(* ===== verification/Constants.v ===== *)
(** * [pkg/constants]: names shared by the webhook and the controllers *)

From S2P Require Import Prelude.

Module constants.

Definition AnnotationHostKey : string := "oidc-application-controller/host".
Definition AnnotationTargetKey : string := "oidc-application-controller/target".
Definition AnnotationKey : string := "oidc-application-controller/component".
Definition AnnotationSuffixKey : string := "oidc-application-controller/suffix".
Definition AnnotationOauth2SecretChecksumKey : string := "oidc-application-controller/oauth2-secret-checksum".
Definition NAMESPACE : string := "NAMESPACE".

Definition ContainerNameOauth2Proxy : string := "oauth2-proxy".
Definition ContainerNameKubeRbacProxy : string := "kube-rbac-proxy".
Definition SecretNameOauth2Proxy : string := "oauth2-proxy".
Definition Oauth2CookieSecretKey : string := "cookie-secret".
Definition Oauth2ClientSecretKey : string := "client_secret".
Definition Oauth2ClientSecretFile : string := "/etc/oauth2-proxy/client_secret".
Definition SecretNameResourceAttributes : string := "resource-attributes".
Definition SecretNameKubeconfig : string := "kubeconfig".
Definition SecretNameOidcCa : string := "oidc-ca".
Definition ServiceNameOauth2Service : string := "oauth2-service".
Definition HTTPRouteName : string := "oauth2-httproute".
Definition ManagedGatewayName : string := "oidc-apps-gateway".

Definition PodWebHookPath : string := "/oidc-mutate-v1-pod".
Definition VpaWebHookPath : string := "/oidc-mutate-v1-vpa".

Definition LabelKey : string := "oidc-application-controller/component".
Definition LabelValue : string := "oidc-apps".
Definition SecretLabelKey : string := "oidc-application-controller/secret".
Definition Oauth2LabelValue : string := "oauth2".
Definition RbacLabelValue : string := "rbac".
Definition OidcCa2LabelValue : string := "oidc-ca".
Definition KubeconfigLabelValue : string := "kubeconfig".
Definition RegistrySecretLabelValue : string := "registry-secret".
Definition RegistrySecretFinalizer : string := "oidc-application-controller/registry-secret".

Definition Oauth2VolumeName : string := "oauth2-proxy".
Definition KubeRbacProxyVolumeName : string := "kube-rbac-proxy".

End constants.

* * *

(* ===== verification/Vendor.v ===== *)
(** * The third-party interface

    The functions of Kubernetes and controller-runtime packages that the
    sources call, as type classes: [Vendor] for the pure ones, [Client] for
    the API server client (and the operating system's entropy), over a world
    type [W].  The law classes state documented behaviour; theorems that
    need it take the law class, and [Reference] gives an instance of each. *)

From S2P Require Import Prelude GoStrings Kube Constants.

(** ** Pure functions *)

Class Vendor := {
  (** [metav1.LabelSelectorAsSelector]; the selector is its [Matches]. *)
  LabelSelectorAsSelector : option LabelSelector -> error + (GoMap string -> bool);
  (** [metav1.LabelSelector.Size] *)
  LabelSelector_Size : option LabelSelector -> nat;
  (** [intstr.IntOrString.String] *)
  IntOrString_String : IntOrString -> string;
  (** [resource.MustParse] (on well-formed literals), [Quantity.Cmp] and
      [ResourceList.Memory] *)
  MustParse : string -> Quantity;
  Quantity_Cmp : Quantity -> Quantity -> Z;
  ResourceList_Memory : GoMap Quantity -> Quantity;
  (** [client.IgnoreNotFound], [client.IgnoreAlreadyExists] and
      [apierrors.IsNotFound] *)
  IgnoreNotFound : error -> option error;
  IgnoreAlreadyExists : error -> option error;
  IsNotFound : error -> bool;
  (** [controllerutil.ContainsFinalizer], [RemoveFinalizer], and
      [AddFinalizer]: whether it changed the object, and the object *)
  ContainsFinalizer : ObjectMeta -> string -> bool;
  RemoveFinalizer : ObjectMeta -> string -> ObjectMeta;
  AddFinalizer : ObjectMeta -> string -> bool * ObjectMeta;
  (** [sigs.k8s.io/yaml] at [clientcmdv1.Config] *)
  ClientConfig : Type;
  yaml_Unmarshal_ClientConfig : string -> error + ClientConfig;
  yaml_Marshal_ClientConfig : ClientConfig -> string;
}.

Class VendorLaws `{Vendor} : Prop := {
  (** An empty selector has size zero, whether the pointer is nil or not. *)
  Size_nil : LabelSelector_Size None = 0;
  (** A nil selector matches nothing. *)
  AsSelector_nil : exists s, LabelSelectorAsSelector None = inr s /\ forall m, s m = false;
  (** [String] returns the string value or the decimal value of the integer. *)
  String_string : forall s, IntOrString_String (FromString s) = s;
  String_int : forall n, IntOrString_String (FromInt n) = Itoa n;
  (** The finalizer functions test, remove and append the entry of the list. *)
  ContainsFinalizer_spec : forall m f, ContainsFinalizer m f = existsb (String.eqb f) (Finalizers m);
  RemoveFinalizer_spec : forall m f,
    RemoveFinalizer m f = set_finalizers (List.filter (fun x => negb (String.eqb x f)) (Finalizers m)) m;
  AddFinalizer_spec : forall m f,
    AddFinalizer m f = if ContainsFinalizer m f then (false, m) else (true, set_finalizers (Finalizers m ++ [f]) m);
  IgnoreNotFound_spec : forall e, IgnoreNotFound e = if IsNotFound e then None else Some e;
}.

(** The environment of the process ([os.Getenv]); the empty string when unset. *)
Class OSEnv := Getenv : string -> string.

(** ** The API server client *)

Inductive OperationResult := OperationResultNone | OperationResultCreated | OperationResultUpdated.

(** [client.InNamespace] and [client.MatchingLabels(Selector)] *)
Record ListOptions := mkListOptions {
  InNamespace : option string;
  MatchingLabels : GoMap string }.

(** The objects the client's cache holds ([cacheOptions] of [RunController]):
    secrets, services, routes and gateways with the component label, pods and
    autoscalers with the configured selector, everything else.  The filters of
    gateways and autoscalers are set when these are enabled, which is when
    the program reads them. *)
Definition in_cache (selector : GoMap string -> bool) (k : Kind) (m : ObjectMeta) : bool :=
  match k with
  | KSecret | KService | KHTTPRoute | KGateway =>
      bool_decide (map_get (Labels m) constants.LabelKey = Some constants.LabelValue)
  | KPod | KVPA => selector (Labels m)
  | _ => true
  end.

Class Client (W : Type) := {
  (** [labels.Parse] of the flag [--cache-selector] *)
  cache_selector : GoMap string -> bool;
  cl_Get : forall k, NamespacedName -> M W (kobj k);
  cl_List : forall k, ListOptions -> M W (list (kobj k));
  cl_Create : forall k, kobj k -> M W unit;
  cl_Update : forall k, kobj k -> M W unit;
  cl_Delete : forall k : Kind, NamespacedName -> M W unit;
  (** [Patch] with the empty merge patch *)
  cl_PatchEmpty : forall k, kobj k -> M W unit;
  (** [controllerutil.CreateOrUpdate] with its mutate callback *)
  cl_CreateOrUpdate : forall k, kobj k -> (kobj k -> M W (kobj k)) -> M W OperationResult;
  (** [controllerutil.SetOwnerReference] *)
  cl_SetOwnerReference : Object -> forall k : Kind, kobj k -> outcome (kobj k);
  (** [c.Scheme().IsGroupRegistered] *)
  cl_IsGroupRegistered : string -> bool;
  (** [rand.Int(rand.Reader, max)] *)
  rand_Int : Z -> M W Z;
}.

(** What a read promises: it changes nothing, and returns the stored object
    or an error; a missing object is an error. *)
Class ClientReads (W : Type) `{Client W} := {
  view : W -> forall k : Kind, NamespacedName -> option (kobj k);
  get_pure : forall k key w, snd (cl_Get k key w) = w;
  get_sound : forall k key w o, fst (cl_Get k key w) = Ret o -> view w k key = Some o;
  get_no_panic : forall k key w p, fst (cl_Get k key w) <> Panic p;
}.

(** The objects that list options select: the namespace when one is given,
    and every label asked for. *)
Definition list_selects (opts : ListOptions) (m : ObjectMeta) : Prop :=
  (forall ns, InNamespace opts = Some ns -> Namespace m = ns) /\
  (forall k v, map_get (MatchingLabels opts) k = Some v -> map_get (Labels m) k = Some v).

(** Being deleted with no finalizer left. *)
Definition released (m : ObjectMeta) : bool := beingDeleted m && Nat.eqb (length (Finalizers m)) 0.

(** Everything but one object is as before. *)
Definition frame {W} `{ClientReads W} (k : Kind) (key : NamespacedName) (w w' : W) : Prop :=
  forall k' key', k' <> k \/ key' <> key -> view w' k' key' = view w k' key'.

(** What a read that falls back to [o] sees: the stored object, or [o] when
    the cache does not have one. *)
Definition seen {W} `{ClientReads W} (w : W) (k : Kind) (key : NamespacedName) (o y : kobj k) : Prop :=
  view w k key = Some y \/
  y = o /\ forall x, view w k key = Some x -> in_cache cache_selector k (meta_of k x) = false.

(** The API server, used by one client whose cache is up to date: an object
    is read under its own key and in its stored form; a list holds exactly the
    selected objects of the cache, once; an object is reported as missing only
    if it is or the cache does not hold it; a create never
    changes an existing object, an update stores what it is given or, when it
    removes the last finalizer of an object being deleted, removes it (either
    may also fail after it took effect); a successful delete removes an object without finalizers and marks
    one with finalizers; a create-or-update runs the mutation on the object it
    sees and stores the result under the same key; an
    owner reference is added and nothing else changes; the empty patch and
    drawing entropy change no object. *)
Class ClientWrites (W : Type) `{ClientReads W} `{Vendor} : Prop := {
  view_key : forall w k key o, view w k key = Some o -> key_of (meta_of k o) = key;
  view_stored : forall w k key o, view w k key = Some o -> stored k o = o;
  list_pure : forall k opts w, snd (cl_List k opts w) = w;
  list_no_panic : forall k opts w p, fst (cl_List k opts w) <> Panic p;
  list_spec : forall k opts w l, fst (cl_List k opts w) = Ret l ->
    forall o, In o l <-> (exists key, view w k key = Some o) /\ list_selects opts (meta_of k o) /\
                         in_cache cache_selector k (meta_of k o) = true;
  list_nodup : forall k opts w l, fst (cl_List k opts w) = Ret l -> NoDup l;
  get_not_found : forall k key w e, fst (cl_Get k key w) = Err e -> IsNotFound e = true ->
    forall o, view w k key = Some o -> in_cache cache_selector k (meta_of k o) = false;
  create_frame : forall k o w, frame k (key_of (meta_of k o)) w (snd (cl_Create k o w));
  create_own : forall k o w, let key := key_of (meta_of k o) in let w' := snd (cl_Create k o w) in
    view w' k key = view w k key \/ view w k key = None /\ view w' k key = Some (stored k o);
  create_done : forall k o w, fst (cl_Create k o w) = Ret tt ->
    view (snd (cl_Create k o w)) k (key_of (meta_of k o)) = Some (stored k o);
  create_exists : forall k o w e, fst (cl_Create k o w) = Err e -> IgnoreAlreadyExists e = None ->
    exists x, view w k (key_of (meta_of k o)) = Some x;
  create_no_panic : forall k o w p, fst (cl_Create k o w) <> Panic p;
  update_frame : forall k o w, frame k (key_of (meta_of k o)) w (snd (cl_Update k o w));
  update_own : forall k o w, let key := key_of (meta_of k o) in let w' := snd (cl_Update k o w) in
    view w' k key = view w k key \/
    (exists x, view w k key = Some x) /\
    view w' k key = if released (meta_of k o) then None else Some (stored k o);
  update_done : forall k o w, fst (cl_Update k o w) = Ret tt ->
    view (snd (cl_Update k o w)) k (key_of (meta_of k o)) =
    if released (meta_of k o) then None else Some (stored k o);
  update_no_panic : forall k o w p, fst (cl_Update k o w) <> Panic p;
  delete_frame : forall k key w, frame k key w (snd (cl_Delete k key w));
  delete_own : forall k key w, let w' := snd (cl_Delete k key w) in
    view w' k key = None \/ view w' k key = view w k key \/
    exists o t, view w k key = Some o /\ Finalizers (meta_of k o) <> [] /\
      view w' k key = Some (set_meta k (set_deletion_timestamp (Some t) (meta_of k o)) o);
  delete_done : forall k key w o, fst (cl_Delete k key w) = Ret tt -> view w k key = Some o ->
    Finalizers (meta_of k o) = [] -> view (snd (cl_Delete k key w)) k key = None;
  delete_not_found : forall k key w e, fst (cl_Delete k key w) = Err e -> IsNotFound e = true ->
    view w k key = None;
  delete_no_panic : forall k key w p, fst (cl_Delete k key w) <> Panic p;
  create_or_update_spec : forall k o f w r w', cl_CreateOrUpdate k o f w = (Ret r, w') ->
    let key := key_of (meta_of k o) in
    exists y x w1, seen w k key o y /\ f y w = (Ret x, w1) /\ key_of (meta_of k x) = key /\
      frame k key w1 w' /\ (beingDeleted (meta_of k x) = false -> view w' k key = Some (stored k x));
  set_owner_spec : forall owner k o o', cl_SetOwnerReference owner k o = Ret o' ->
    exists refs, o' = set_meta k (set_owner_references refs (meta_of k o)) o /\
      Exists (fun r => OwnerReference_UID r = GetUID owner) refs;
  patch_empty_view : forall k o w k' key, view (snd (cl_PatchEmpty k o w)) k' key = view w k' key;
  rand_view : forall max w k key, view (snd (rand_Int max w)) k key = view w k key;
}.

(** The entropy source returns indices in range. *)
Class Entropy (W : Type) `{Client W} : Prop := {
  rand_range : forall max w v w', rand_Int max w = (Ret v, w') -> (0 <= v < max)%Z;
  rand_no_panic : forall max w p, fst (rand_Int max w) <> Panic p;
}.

Instructions for the task: What you give back must be the stretch above, starting at the line with "AsSelector_nil : exists" and ending at the line with "String_int : forall", copied exactly.

Response for this exercise:
  AsSelector_nil : exists s, LabelSelectorAsSelector None = inr s /\ forall m, s m = false;
  (** [String] returns the string value or the decimal value of the integer. *)
  String_string : forall s, IntOrString_String (FromString s) = s;
  String_int : forall n, IntOrString_String (FromInt n) = Itoa n;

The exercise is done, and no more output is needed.